Lemma parse_one_ok arg t rest (p : proc K) : wf t -> ends rest -> parse_one arg (show t ++ rest) p = (Ret (denote t), p).
Proof.
  intros [Hn Hs Hv Hl Hz] Hr. unfold show. rewrite <- app_assoc. cbn [app]. rewrite <- app_assoc. unfold parse_one.
  pose proof (digits_start (num_digits t) (sign t :: val_digits t ++ letters t ++ rest) Hn) as Hd.
  destruct (strtol_digits (num_digits t) (sign t :: val_digits t ++ letters t ++ rest) Hn) as [E1 E2]; [by apply sign_no_digit|].
  destruct (strtol_digits (val_digits t) (letters t ++ rest) Hv) as [E3 E4]; [by apply letters_no_digit|].
  destruct (num_digits t ++ sign t :: val_digits t ++ letters t ++ rest) as [|c s] eqn:Etext; [done|].
  rewrite Hd. cbn [negb]. rewrite E1, E2, <- Etext, drop_app_length. rewrite bool_decide_true by done. cbn [negb].
  rewrite digits_start by done. cbn [negb]. rewrite E3, E4, drop_app_length.
  assert (forall o, sign t = "="%char -> o = s16 (number (val_digits t)) -> o = 0) as Hzero by (intros o ? ->; auto).
  rewrite parse_flags_ok; [|done|by destruct Hr as [->|[r ->]]; [|intros [?|?]]].
  destruct (Ascii.eqb_spec (sign t) "=") as [Eeq|Eeq]; cbn [andb].
  - rewrite Eeq. cbn [Ascii.eqb Bool.eqb]. rewrite (Hz Eeq). cbn [Z.eqb negb].
    unfold denote. rewrite Eeq, (Hz Eeq). by destruct Hr as [->|[r ->]].
  - unfold denote. by destruct Hr as [->|[r ->]].
Qed.
(** for every change of a child that [wait] can report, [printWaitStatus] prints the message, then
    one line that names the kind of the change with its exit status or signal. *)
Theorem printWaitStatus_describes msg c (p : Kernel.proc K) : valid_change c ->
  exists pieces, printWaitStatus strsignal msg (wait_status c) p = (Ret tt, Kernel.Proc (kern p) (errno p) (trace p ++ (Out <$> pieces))) /\
    concat pieces = default [] msg ++ change_text c ++ [NL].
Proof.
  intros Hc. set (first := match msg with Some m => [m] | None => [] end).
  enough (exists pieces, concat pieces = change_text c ++ [NL] /\ forall q : Kernel.proc K,
    printWaitStatus strsignal None (wait_status c) q = (Ret tt, Kernel.Proc (kern q) (errno q) (trace q ++ (Out <$> pieces)))) as (pieces & Hcat & Hrun).
  { exists (first ++ pieces). split.
    - specialize (Hrun (Kernel.Proc (kern p) (errno p) (trace p ++ (Out <$> first)))).
      cbn [kern errno trace] in Hrun. rewrite <- app_assoc, <- fmap_app in Hrun. rewrite <- Hrun. unfold first. destruct msg; [done|].
      cbn [fmap list_fmap]. rewrite app_nil_r. by destruct p.
    - rewrite concat_app, Hcat. unfold first. destruct msg; cbn; [by rewrite app_nil_r|done]. }
  destruct c as [st|sig core|sig|]; cbn [valid_change change_text] in *.
  - destruct (wait_status_exited st) as [H1 H2]. eexists [_]. split; [|intros q; unfold printWaitStatus; rewrite H1, H2; reflexivity].
    cbn. rewrite app_nil_r. done.
  - destruct (wait_status_killed sig core Hc) as (H1 & H2 & H3 & H4). destruct core.
    + exists [str "child killed by signal " ++ dec sig ++ str " (" ++ strsignal sig ++ str ")"; str " (core dumped)"; [NL]].
      split; [cbn -[str dec]; by rewrite <- !app_assoc|]. intros [k e t]. unfold printWaitStatus. rewrite H1, H2, H3, H4.
      change (Out <$> [?a; ?b; ?c]) with ([Out a] ++ [Out b] ++ [Out c]). rewrite !app_assoc. reflexivity.
    + exists [str "child killed by signal " ++ dec sig ++ str " (" ++ strsignal sig ++ str ")"; [NL]].
      split; [cbn -[str dec]; by rewrite <- !app_assoc|]. intros [k e t]. unfold printWaitStatus. rewrite H1, H2, H3, H4.
      change (Out <$> [?a; ?b]) with ([Out a] ++ [Out b]). rewrite !app_assoc. reflexivity.
  - destruct (wait_status_stopped sig Hc) as (H1 & H2 & H3 & H4). eexists [_].
    split; [|intros q; unfold printWaitStatus; rewrite H1, H2, H3, H4; reflexivity]. cbn -[str dec]. rewrite <- !app_assoc. done.
  - eexists [_]. split; [|intros q; reflexivity]. done.
Qed.
End Describe.

(** The second half of a line of the handler is what [printWaitStatus] prints. *)
Lemma status_line_printed {K} (strsignal : Z -> bytes) st (q : Kernel.proc K) :
  printWaitStatus strsignal None (wait_status (ChExited st)) q = printf (status_line (wait_status (ChExited st))) q.
Proof. unfold printWaitStatus. rewrite (proj1 (wait_status_exited st)). reflexivity. Qed.

(** ** The handler and the loop *)

Section Correct.
Context (prog : bytes) (args : list bytes) (clock : nat -> bytes) (pid : nat -> Z).
Let n : nat := length args.
Let ex := exec (prog :: args) clock pid.

(** No call fails. *)
Definition full (a : answer) : Prop := match a with Done _ => True | Fails _ => False end.
Definition allowed (strict : bool) : answer -> Prop := if strict then full else fun _ => True.

Definition made (p : parent_pc) (k : nat) : Prop :=
  match p with
  | RAction | RMask => k = 0%nat
  | RFork j => j = S k /\ (k <= n)%nat
  | REnd (Exited st) => k = n /\ st = 0
  | REnd _ => (k <= n)%nat
  | _ => k = n
  end.
Definition children (cs : list child_pc) : list proc := imap (fun i c => Child (S i) c) cs.

Definition dead (c : child_pc) : Z := match c with CEnd _ => 1 | _ => 0 end.
(** A child was reaped that is still counted; the handler runs; it still looks for children. *)
Definition owed (p : parent_pc) : Z := match p with HReaped _ _ | HStatus _ | HDec => 1 | _ => 0 end.
Definition handling (p : parent_pc) : Z := match p with HCaught | HWait | HReaped _ _ | HStatus _ | HDec | HReturn | RCount => 1 | _ => 0 end.
Definition draining (p : parent_pc) : bool := match p with HCaught | HWait | HReaped _ _ | HStatus _ | HDec => true | _ => false end.
Definition finished (p : parent_pc) : Prop := p = RAll \/ p = REnd (Exited EXIT_SUCCESS).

● **Activity**
Copy each line above that contains the word "full".

● **Answer for this exercise**
Definition full (a : answer) : Prop := match a with Done _ => True | Fails _ => False end.
Definition allowed (strict : bool) : answer -> Prop := if strict then full else fun _ => True.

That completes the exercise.